Arenabetting – Kedatangan Viktor Gyokeres ke Arsenal awalnya disambut penuh harapan. Striker asal Swedia itu ditebus mahal dari Sporting CP karena dikenal tajam dan konsisten bikin gol. Namun setelah setengah musim berjalan, performanya belum sepenuhnya sesuai ekspektasi, dan mulai muncul suara-suara ragu dari para pendukung.
Meski begitu, Gabriel Jesus justru berdiri di barisan depan untuk membela rekan setimnya tersebut. Penyerang asal Brasil itu menilai Gyokeres sedang dalam fase adaptasi dan hanya perlu sedikit waktu lagi untuk benar-benar menyatu dengan permainan The Gunners.
Adaptasi di Liga Inggris Bukan Hal Mudah
Gyokeres memang datang dengan reputasi mentereng setelah mengemas hampir 100 gol selama membela Sporting. Tapi atmosfer Premier League jelas beda level, baik dari segi tempo, fisik, maupun taktik lawan. Sampai sekarang, kontribusinya baru terlihat lewat beberapa gol, sementara pergerakannya di kotak penalti masih sering teredam oleh bek lawan.
Situasi ini membuat sebagian fans mulai bertanya-tanya apakah Gyokeres benar-benar solusi lini depan Arsenal. Apalagi, secara keseluruhan, produktivitas gol Arsenal musim ini juga belum terlalu meledak. Bahkan pemain paling subur di tim saat ini pun baru mencatatkan angka satu digit untuk urusan gol.
Namun di mata Jesus, fase seperti ini wajar dialami striker yang baru pindah liga. Ia merasa pernah berada di posisi serupa saat pertama kali datang ke Emirates, di mana tekanan besar datang lebih cepat daripada hasil di lapangan.
Dukungan dari Ruang Ganti Jadi Kunci
Jesus menilai Gyokeres bukan hanya striker dengan naluri gol tinggi, tapi juga punya etos kerja yang bagus di sesi latihan. Hubungan keduanya juga disebut cukup dekat, sehingga sering terjadi diskusi ringan soal pergerakan, penyelesaian akhir, hingga membaca situasi di kotak penalti.

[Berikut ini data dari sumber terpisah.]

(* ===== verification/Auth.v ===== *)
(** Identities, capabilities, user namespaces and credentials: qlib/auth (id.rs,
    cap_set.rs, userns.rs, mod.rs).

    A [UserNameSpace] and a [Credentials] are shared pointers; [World] has the objects
    they point to.  Pointers are numbered in the order of creation, so the parent of a
    namespace has a smaller number, which bounds the walks towards the root.  Locks are
    not modelled: each method runs alone. *)
From S2P Require Import Prelude BTree.
#[local] Open Scope Z_scope.

Definition U32_MAX : Z := 4294967295.
Definition u32w (z : Z) : Z := z mod 4294967296.

(** * Identifiers ([UID], [GID], [KUID], [KGID] are [u32]) *)

Definition NO_ID : Z := U32_MAX.
Definition OVERFLOW_ID : Z := 65534.
Abbreviation NOBODY_ID := (65534)%Z (only parsing).
Abbreviation ROOT_ID := (0)%Z (only parsing).

Definition id_Ok (id : Z) : bool := negb (id =? NO_ID).
Definition OrOverflow (id : Z) : Z := if id_Ok id then id else OVERFLOW_ID.

(** * Capability sets: bit sets *)

Abbreviation CAP_CHOWN := (0)%Z (only parsing).
Abbreviation CAP_SETGID := (6)%Z (only parsing).
Abbreviation CAP_SETUID := (7)%Z (only parsing).
Abbreviation CAP_SETPCAP := (8)%Z (only parsing).
Abbreviation CAP_SYS_ADMIN := (21)%Z (only parsing).
Abbreviation CAP_AUDIT_READ := (37)%Z (only parsing).
Abbreviation CAP_LAST_CAP := (CAP_AUDIT_READ)%Z (only parsing).

Definition cap_Ok (cap : Z) : bool := (0 <=? cap) && (cap <=? CAP_LAST_CAP).

Definition ALL_CAP : Z := Z.shiftl 1 CAP_LAST_CAP - 1.

(** [1 << cap]; the shift count of a [u64] is taken modulo 64. *)
Definition CapSet_New (cap : Z) : Z := Z.shiftl 1 (cap mod 64).
Definition CapSet_NewWithCaps (caps : list Z) : Z := foldl (fun mask cap => Z.lor mask (CapSet_New cap)) 0 caps.
Definition MaskOf64 (i : Z) : Z := Z.shiftl 1 (i mod 64).
Definition CapSetOf (cp : Z) : Z := MaskOf64 cp.
Definition CapabilitySetOfMany (cps : list Z) : Z := foldl (fun cs cp => Z.lor cs (MaskOf64 cp)) 0 cps.

Record TaskCaps : Type := mkTaskCaps {
  tc_Permitted : Z; tc_Inheritable : Z; tc_Effective : Z; tc_Bounding : Z; tc_Ambient : Z;
}.

(** * Identifier maps *)

Record IdMapEntry : Type := mkEntry { FirstFromId : Z; FirstToId : Z; ELen : Z }.

Abbreviation IdMap := (list (Z * IdMapEntry)) (only parsing).

Definition AddEntry (m : IdMap) (from to len : Z) : Result IdMap :=
  let id := if from <? to then to else from in
  if U32_MAX - len <? id then Err (SysError EINVAL)
  else Ok (bt_insert from (mkEntry from to len) m).

Definition IdMap_All : IdMap :=
  match AddEntry [] 0 0 U32_MAX with inr m => m | inl _ => [] end.

Definition IdMap_RemoveAll (m : IdMap) : IdMap := [].

(** The first entry of [range(0..=id).rev()] decides. *)
Definition IdMap_Map (m : IdMap) (id : Z) : Z :=
  match bt_last_le id m with
  | None => NO_ID
  | Some (_, val) =>
      if (id <? FirstFromId val) || (u32w (FirstFromId val + ELen val) <=? id) then NO_ID
      else u32w (id - FirstFromId val + FirstToId val)
  end.

Definition IdMap_IsEmpty (m : IdMap) : bool := match m with [] => true | _ => false end.

(** * User namespaces *)

Record UserNS : Type := mkNS {
  ns_parent : option positive;
  ns_owner : Z;
  uidMapFromParent : IdMap;
  uidMapToParent : IdMap;
  gidMapFromParent : IdMap;
  gidMapToParent : IdMap;
}.

Definition GetIDMap (m : IdMap) : list IdMapEntry := snd <$> m.

(** [CredentialsInternal] *)
Record Creds : Type := mkCreds {
  RealKUID : Z; EffectiveKUID : Z; SavedKUID : Z;
  RealKGID : Z; EffectiveKGID : Z; SavedKGID : Z;
  ExtraKGIDs : list Z;
  PermittedCaps : Z; InheritableCaps : Z; EffectiveCaps : Z; BoundingCaps : Z;
  KeepCaps : bool;
  UserNamespace : positive;
}.

Record World : Type := mkWorld {
  w_ns : gmap positive UserNS;
  w_creds : gmap positive Creds;
  w_next : positive;
}.

Definition get_ns (w : World) (n : positive) : outcome UserNS :=
  match w_ns w !! n with Some ns => Ret ns | None => Panic end.
Definition get_creds (w : World) (c : positive) : outcome Creds :=
  match w_creds w !! c with Some cr => Ret cr | None => Panic end.
Definition put_ns (w : World) (n : positive) (ns : UserNS) : World :=
  mkWorld (<[n := ns]> (w_ns w)) (w_creds w) (w_next w).
Definition put_creds (w : World) (c : positive) (cr : Creds) : World :=
  mkWorld (w_ns w) (<[c := cr]> (w_creds w)) (w_next w).
Definition new_ns (w : World) (ns : UserNS) : World * positive :=
  (mkWorld (<[w_next w := ns]> (w_ns w)) (w_creds w) (w_next w + 1), w_next w).
Definition new_creds (w : World) (cr : Creds) : World * positive :=
  (mkWorld (w_ns w) (<[w_next w := cr]> (w_creds w)) (w_next w + 1), w_next w).

Definition NewRootUserNamespace (w : World) : World * positive :=
  new_ns w (mkNS None NOBODY_ID IdMap_All IdMap_All IdMap_All IdMap_All).

(** The two loops over the entries stop at the first error; the entries before it stay. *)
Fixpoint set_maps (to from : IdMap) (entries : list IdMapEntry) : IdMap * IdMap * Result unit :=
  match entries with
  | [] => (to, from, Ok tt)
  | e :: entries =>
      match AddEntry to (FirstFromId e) (FirstToId e) (ELen e) with
      | inl err => (to, from, Err err)
      | inr to =>
          match AddEntry from (FirstToId e) (FirstFromId e) (ELen e) with
          | inl err => (to, from, Err err)
          | inr from => set_maps to from entries
          end
      end
  end.

Definition trySetUidMap (w : World) (n : positive) (entries : list IdMapEntry) : outcome (World * Result unit) :=
  me ← get_ns w n;
  let '(to, from, res) := set_maps (uidMapToParent me) (uidMapFromParent me) entries in
  Ret (put_ns w n (mkNS (ns_parent me) (ns_owner me) from to (gidMapFromParent me) (gidMapToParent me)), res).

Definition trySetGidMap (w : World) (n : positive) (entries : list IdMapEntry) : outcome (World * Result unit) :=
  me ← get_ns w n;
  let '(to, from, res) := set_maps (gidMapToParent me) (gidMapFromParent me) entries in
  Ret (put_ns w n (mkNS (ns_parent me) (ns_owner me) (uidMapFromParent me) (uidMapToParent me) from to), res).

(** The recursion over the parents; [sel] is the map that is used. *)
Fixpoint map_chain (sel : UserNS -> IdMap) (fuel : nat) (w : World) (n : positive) (id : Z) : outcome Z :=
  match fuel with
  | O => OutOfFuel
  | S fuel' =>
      me ← get_ns w n;
      match ns_parent me with
      | None => Ret id
      | Some parent => id ← map_chain sel fuel' w parent id; Ret (IdMap_Map (sel me) id)
      end
  end.

Definition chain_fuel (n : positive) : nat := Pos.to_nat n.

Definition MapFromKUID (w : World) (n : positive) (kuid : Z) : outcome Z := map_chain uidMapFromParent (chain_fuel n) w n kuid.
Definition MapFromKGID (w : World) (n : positive) (kgid : Z) : outcome Z := map_chain gidMapFromParent (chain_fuel n) w n kgid.
Definition MapToKUID (w : World) (n : positive) (uid : Z) : outcome Z := map_chain uidMapToParent (chain_fuel n) w n uid.
Definition MapToKGID (w : World) (n : positive) (gid : Z) : outcome Z := map_chain gidMapToParent (chain_fuel n) w n gid.

Fixpoint Root_loop (fuel : nat) (w : World) (cur : positive) : outcome positive :=
  match fuel with
  | O => OutOfFuel
  | S fuel' =>
      me ← get_ns w cur;
      match ns_parent me with None => Ret cur | Some p => Root_loop fuel' w p end
  end.
Definition NS_Root (w : World) (n : positive) : outcome positive := Root_loop (chain_fuel n) w n.

Fixpoint Depth_loop (fuel : nat) (w : World) (i : Z) (n : positive) : outcome Z :=
  match fuel with
  | O => OutOfFuel
  | S fuel' =>
      me ← get_ns w n;
      match ns_parent me with None => Ret (i + 1) | Some p => Depth_loop fuel' w (i + 1) p end
  end.
Definition NS_Depth (w : World) (n : positive) : outcome Z := Depth_loop (chain_fuel n) w 0 n.

(** * Credentials *)

Abbreviation MAX_USER_NAMESPACE_DEPTH := (32)%Z (only parsing).

Definition InGroup (c : Creds) (kgid : Z) : bool :=
  if EffectiveKGID c =? kgid then true else existsb (fun extra => extra =? kgid) (ExtraKGIDs c).

Fixpoint HasCapabilityIn_loop (fuel : nat) (w : World) (c : Creds) (cp : Z) (ns : positive) : outcome bool :=
  match fuel with
  | O => OutOfFuel
  | S fuel' =>
      if bool_decide (UserNamespace c = ns) then Ret (negb (Z.land (CapSet_New cp) (EffectiveCaps c) =? 0))
      else
        nsInternal ← get_ns w ns;
        match ns_parent nsInternal with
        | Some parent =>
            if bool_decide (UserNamespace c = parent) && (EffectiveKUID c =? ns_owner nsInternal) then Ret true
            else HasCapabilityIn_loop fuel' w c cp parent
        | None => Ret false
        end
  end.

Definition HasCapabilityIn (w : World) (c : Creds) (cp : Z) (ns : positive) : outcome bool :=
  HasCapabilityIn_loop (chain_fuel ns) w c cp ns.
Definition HasCapability (w : World) (c : Creds) (cp : Z) : outcome bool :=
  HasCapabilityIn w c cp (UserNamespace c).

Definition creds_copy (c : Creds) : Creds :=
  mkCreds (RealKUID c) (EffectiveKUID c) (SavedKUID c) (RealKGID c) (EffectiveKGID c) (SavedKGID c)
    (ExtraKGIDs c) (PermittedCaps c) (InheritableCaps c) (EffectiveCaps c) (BoundingCaps c)
    (KeepCaps c) (UserNamespace c).

Definition NewAnaoCredentials (w : World) : World * positive :=
  let '(w, ns) := NewRootUserNamespace w in
  new_creds w (mkCreds NOBODY_ID NOBODY_ID NOBODY_ID NOBODY_ID NOBODY_ID NOBODY_ID []
    (CapSet_New 0) (CapSet_New 0) (CapSet_New 0) (CapSet_New 0) false ns).

Definition RootCreds (userns : positive) : Creds :=
  mkCreds ROOT_ID ROOT_ID ROOT_ID ROOT_ID ROOT_ID ROOT_ID []
    ALL_CAP (CapSet_New 0) ALL_CAP ALL_CAP false userns.
Definition NewRootCredentials (w : World) (userns : positive) : World * positive :=
  new_creds w (RootCreds userns).

Definition UserCreds (kuid kgid : Z) (extraKGIDs : list Z) (caps : option TaskCaps) (userns : positive) : Creds :=
  let '(p, i, e, b) :=
    match caps with
    | Some caps => (tc_Permitted caps, tc_Inheritable caps, tc_Effective caps, tc_Bounding caps)
    | None =>
        if kuid =? ROOT_ID then (ALL_CAP, CapSet_New 0, ALL_CAP, ALL_CAP)
        else (CapSet_New 0, CapSet_New 0, CapSet_New 0, ALL_CAP)
    end in
  mkCreds kuid kuid kuid kgid kgid kgid extraKGIDs p i e b false userns.
Definition NewUserCredentials (w : World) (kuid kgid : Z) (extraKGIDs : list Z) (caps : option TaskCaps)
    (userns : positive) : World * positive :=
  new_creds w (UserCreds kuid kgid extraKGIDs caps userns).

Definition Credentials_Fork (w : World) (c : positive) : outcome (World * positive) :=
  cr ← get_creds w c;
  Ret (new_creds w (creds_copy cr)).

Definition Credentials_FileOwner (c : Creds) : Z * Z := (EffectiveKUID c, EffectiveKGID c).

Definition UseUID (w : World) (me : Creds) (uid : Z) : outcome (Result Z) :=
  kuid ← MapToKUID w (UserNamespace me) uid;
  if negb (id_Ok kuid) then Ret (Err (SysError EINVAL))
  else
    cap ← HasCapability w me CAP_SETUID;
    if (cap : bool) then Ret (Ok kuid)
    else if (kuid =? RealKUID me) || (kuid =? EffectiveKUID me) || (kuid =? SavedKUID me)
    then Ret (Ok kuid) else Ret (Err (SysError EPERM)).

Definition UseGID (w : World) (me : Creds) (gid : Z) : outcome (Result Z) :=
  kgid ← MapToKGID w (UserNamespace me) gid;
  if negb (id_Ok kgid) then Ret (Err (SysError EINVAL))
  else
    cap ← HasCapability w me CAP_SETGID;
    if (cap : bool) then Ret (Ok kgid)
    else if (kgid =? RealKGID me) || (kgid =? EffectiveKGID me) || (kgid =? SavedKGID me)
    then Ret (Ok kgid) else Ret (Err (SysError EPERM)).

(** The two reads [self.lock()] of the source see the same credentials. *)
Definition NewChildUserNamespace (w : World) (c : Creds) : outcome (World * Result positive) :=
  let ns := UserNamespace c in
  depth ← NS_Depth w ns;
  if MAX_USER_NAMESPACE_DEPTH <=? depth then Ret (w, Err (SysError EUSERS))
  else
    uid ← MapFromKUID w ns (EffectiveKUID c);
    if negb (id_Ok uid) then Ret (w, Err (SysError EPERM))
    else let '(w, n) := new_ns w (mkNS (Some ns) (EffectiveKUID c) [] [] [] []) in Ret (w, Ok n).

Menurut Jesus, kepercayaan diri seorang striker bisa naik turun tergantung situasi. Saat gol belum datang, dukungan dari tim dan suporter jadi faktor penting supaya pemain tidak makin terbebani. Karena itu, ia berharap publik Emirates bisa memberi ruang bagi Gyokeres untuk berkembang tanpa tekanan berlebihan.
Arsenal Masih Butuh Waktu untuk Klik
Masalah Arsenal musim ini bukan cuma soal satu pemain. Secara kolektif, lini serang masih mencari formula paling pas agar bisa lebih konsisten mencetak gol. Perubahan taktik, rotasi pemain, hingga jadwal padat ikut memengaruhi performa di depan gawang.
Jesus yakin jika Gyokeres sudah menemukan ritme, dampaknya bakal terasa ke seluruh tim. Ia percaya striker 26 tahun itu masih punya banyak momen penting untuk Arsenal di sisa musim.
Untuk sekarang, pesan dari ruang ganti jelas: Gyokeres belum habis, dan Arsenal masih percaya dia bisa jadi pembeda di laga-laga besar nanti.